[Saved entries]
(** What Arrow's kernels and DataFusion's functions do.  A cast may make a row
    null: a list of the wrong length for a fixed size. *)
Class KernelLaws (V : Type) (K : Kernels V) : Type := {
  cast_value : DataType → DataType → Value V → Value V;
  cast_spec a t a' : cast a t = Ok a' → data_type a' = t ∧ array_len a' = array_len a ∧
    ∀ i, (i < array_len a)%nat → value a' i = cast_value (data_type a) t (value a i);
  cast_null t t' : cast_value t t' VNull = VNull;
  cast_same t v : cast_value t t v = v;
  cast_list n f live a t a' k k' item : fits n f live a → list_parts (field_type f) = Some (k, item) →
    list_parts t = Some (k', item) → cast a t = Ok a' → fits_list n live k' item a';
  nullif_spec a m a' : nullif a m = Ok a' →
    ∀ i, value a' i = if default false (m !! i) then VNull else value a i;
  get_field_spec fs cs v name c : get_field (StructArray fs cs v) name = Ok c →
    ∃ i f, position fs name = Some (i, f) ∧ cs !! i = Some c;
  named_struct_spec args n a : named_struct args n = Ok a → ∃ fs, a = StructArray fs (map snd args) (all_valid n) ∧
    map field_name fs = map fst args;
  null_array_spec t n i : value (null_array t n) i = VNull;
  struct_try_new_spec fs cs v n a : struct_try_new fs cs v n = Ok a → a = StructArray fs cs v;
  list_try_new_spec kind item lengths v items a : list_try_new kind item lengths v items = Ok a →
    a = ListArray kind item lengths v items
}.
(** * Lemmas *)
Section lemmas.
Context {V : Type} {K : Kernels V} {KL : KernelLaws V K} {P : Planner} {X : Extensions}.

Lemma arrow_Ok {A} (o : outcome string A) a : arrow o = Ok a ↔ o = Ok a.
Proof. apply map_err_Ok. Qed.
Lemma is_null_spec (v : Value V) : is_null v = true ↔ v = VNull.
Proof. by destruct v. Qed.
Lemma fits_len n f live (a : Array V) : fits n f live a → array_len a = n.
Proof. by intros [| |]. Qed.
Lemma fits_type n f live (a : Array V) : fits n f live a → data_type a = field_type f.
Proof. by intros []. Qed.
Lemma fits_shows n f live (a : Array V) : fits n f live a →
  field_nullable f = false → ∀ i, (i < n)%nat → live i → value a i ≠ VNull.
Proof. intros [????? _ _ _ _ H|?????? _ _ _ H|???????? _ _ _ _ H]; apply H. Qed.
Lemma fits_renamed n f live (a : Array V) name : fits n f live a → fits n (with_name f name) live a.
Proof. intros [m g l t cs|m g l fs cs v|m g l k it lens v items]; by constructor. Qed.
Lemma fits_null n f live (a : Array V) : fits n f live a → field_type f = TNull → ∀ i, value a i = VNull.
Proof.
  intros [m g l t cs Ht Hleaf Hl Hn _|m g l fs cs v Ht|m g l k it lens v items Ht] Hf i; rewrite Hf in Ht.
  - specialize (Hn (eq_sym Ht)). rewrite Forall_lookup in Hn. cbn. destruct (cs !! i) as [c|] eqn:Hc; [|done].
    by rewrite (Hn _ _ Hc).
  - done.
  - by destruct k.
Qed.
Lemma fits_struct_inv n f live (a : Array V) fs : fits n f live a → field_type f = TStruct fs →
  ∃ cs v, a = StructArray fs cs v ∧ length v = n ∧
    Forall2 (λ g c, fits n g (λ i, live i ∧ v !! i = Some true) c) fs cs.
Proof.
  intros [m g l t cs Ht Hleaf|m g l fs' cs v Ht Hl Hcs|m g l k it lens v items Ht] Hf; rewrite Hf in Ht.
  - by subst t.
  - injection Ht as <-. by exists cs, v.
  - by destruct k.
Qed.
Lemma list_parts_type k (item : Field) : list_parts (list_type k item) = Some (k, item).
Proof. by destruct k. Qed.
Lemma fits_list_inv n f live (a : Array V) k item : fits n f live a → list_parts (field_type f) = Some (k, item) →
  fits_list n live k item a.
Proof.
  intros [m g l t cs Ht Hleaf|m g l fs' cs v Ht Hl Hcs|m g l k' it lens v items Ht Hl Hlens Hit] Hf; rewrite Ht in Hf.
  - destruct t; cbn in Hleaf, Hf; congruence.
  - done.
  - rewrite list_parts_type in Hf. injection Hf as -> ->. by exists lens, v, items.
Qed.
Lemma value_non_null_struct (fs : list Field) (cs : list (Array V)) v i : (i < length v)%nat →
  value (StructArray fs cs v) i ≠ VNull → v !! i = Some true.
Proof. intros [b Hb]%lookup_lt_is_Some_2. cbn. rewrite Hb. by destruct b. Qed.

EXERCISE OBJECTIVE:
From the data above, copy each line exactly.

WORKED SOLUTION:
(** What Arrow's kernels and DataFusion's functions do.  A cast may make a row
    null: a list of the wrong length for a fixed size. *)
Class KernelLaws (V : Type) (K : Kernels V) : Type := {
  cast_value : DataType → DataType → Value V → Value V;
  cast_spec a t a' : cast a t = Ok a' → data_type a' = t ∧ array_len a' = array_len a ∧
    ∀ i, (i < array_len a)%nat → value a' i = cast_value (data_type a) t (value a i);
  cast_null t t' : cast_value t t' VNull = VNull;
  cast_same t v : cast_value t t v = v;
  cast_list n f live a t a' k k' item : fits n f live a → list_parts (field_type f) = Some (k, item) →
    list_parts t = Some (k', item) → cast a t = Ok a' → fits_list n live k' item a';
  nullif_spec a m a' : nullif a m = Ok a' →
    ∀ i, value a' i = if default false (m !! i) then VNull else value a i;
  get_field_spec fs cs v name c : get_field (StructArray fs cs v) name = Ok c →
    ∃ i f, position fs name = Some (i, f) ∧ cs !! i = Some c;
  named_struct_spec args n a : named_struct args n = Ok a → ∃ fs, a = StructArray fs (map snd args) (all_valid n) ∧
    map field_name fs = map fst args;
  null_array_spec t n i : value (null_array t n) i = VNull;
  struct_try_new_spec fs cs v n a : struct_try_new fs cs v n = Ok a → a = StructArray fs cs v;
  list_try_new_spec kind item lengths v items a : list_try_new kind item lengths v items = Ok a →
    a = ListArray kind item lengths v items
}.
(** * Lemmas *)
Section lemmas.
Context {V : Type} {K : Kernels V} {KL : KernelLaws V K} {P : Planner} {X : Extensions}.

Lemma arrow_Ok {A} (o : outcome string A) a : arrow o = Ok a ↔ o = Ok a.
Proof. apply map_err_Ok. Qed.
Lemma is_null_spec (v : Value V) : is_null v = true ↔ v = VNull.
Proof. by destruct v. Qed.
Lemma fits_len n f live (a : Array V) : fits n f live a → array_len a = n.
Proof. by intros [| |]. Qed.
Lemma fits_type n f live (a : Array V) : fits n f live a → data_type a = field_type f.
Proof. by intros []. Qed.
Lemma fits_shows n f live (a : Array V) : fits n f live a →
  field_nullable f = false → ∀ i, (i < n)%nat → live i → value a i ≠ VNull.
Proof. intros [????? _ _ _ _ H|?????? _ _ _ H|???????? _ _ _ _ H]; apply H. Qed.
Lemma fits_renamed n f live (a : Array V) name : fits n f live a → fits n (with_name f name) live a.
Proof. intros [m g l t cs|m g l fs cs v|m g l k it lens v items]; by constructor. Qed.
Lemma fits_null n f live (a : Array V) : fits n f live a → field_type f = TNull → ∀ i, value a i = VNull.
Proof.
  intros [m g l t cs Ht Hleaf Hl Hn _|m g l fs cs v Ht|m g l k it lens v items Ht] Hf i; rewrite Hf in Ht.
  - specialize (Hn (eq_sym Ht)). rewrite Forall_lookup in Hn. cbn. destruct (cs !! i) as [c|] eqn:Hc; [|done].
    by rewrite (Hn _ _ Hc).
  - done.
  - by destruct k.
Qed.
Lemma fits_struct_inv n f live (a : Array V) fs : fits n f live a → field_type f = TStruct fs →
  ∃ cs v, a = StructArray fs cs v ∧ length v = n ∧
    Forall2 (λ g c, fits n g (λ i, live i ∧ v !! i = Some true) c) fs cs.
Proof.
  intros [m g l t cs Ht Hleaf|m g l fs' cs v Ht Hl Hcs|m g l k it lens v items Ht] Hf; rewrite Hf in Ht.
  - by subst t.
  - injection Ht as <-. by exists cs, v.
  - by destruct k.
Qed.
Lemma list_parts_type k (item : Field) : list_parts (list_type k item) = Some (k, item).
Proof. by destruct k. Qed.
Lemma fits_list_inv n f live (a : Array V) k item : fits n f live a → list_parts (field_type f) = Some (k, item) →
  fits_list n live k item a.
Proof.
  intros [m g l t cs Ht Hleaf|m g l fs' cs v Ht Hl Hcs|m g l k' it lens v items Ht Hl Hlens Hit] Hf; rewrite Ht in Hf.
  - destruct t; cbn in Hleaf, Hf; congruence.
  - done.
  - rewrite list_parts_type in Hf. injection Hf as -> ->. by exists lens, v, items.
Qed.
Lemma value_non_null_struct (fs : list Field) (cs : list (Array V)) v i : (i < length v)%nat →
  value (StructArray fs cs v) i ≠ VNull → v !! i = Some true.
Proof. intros [b Hb]%lookup_lt_is_Some_2. cbn. rewrite Hb. by destruct b. Qed.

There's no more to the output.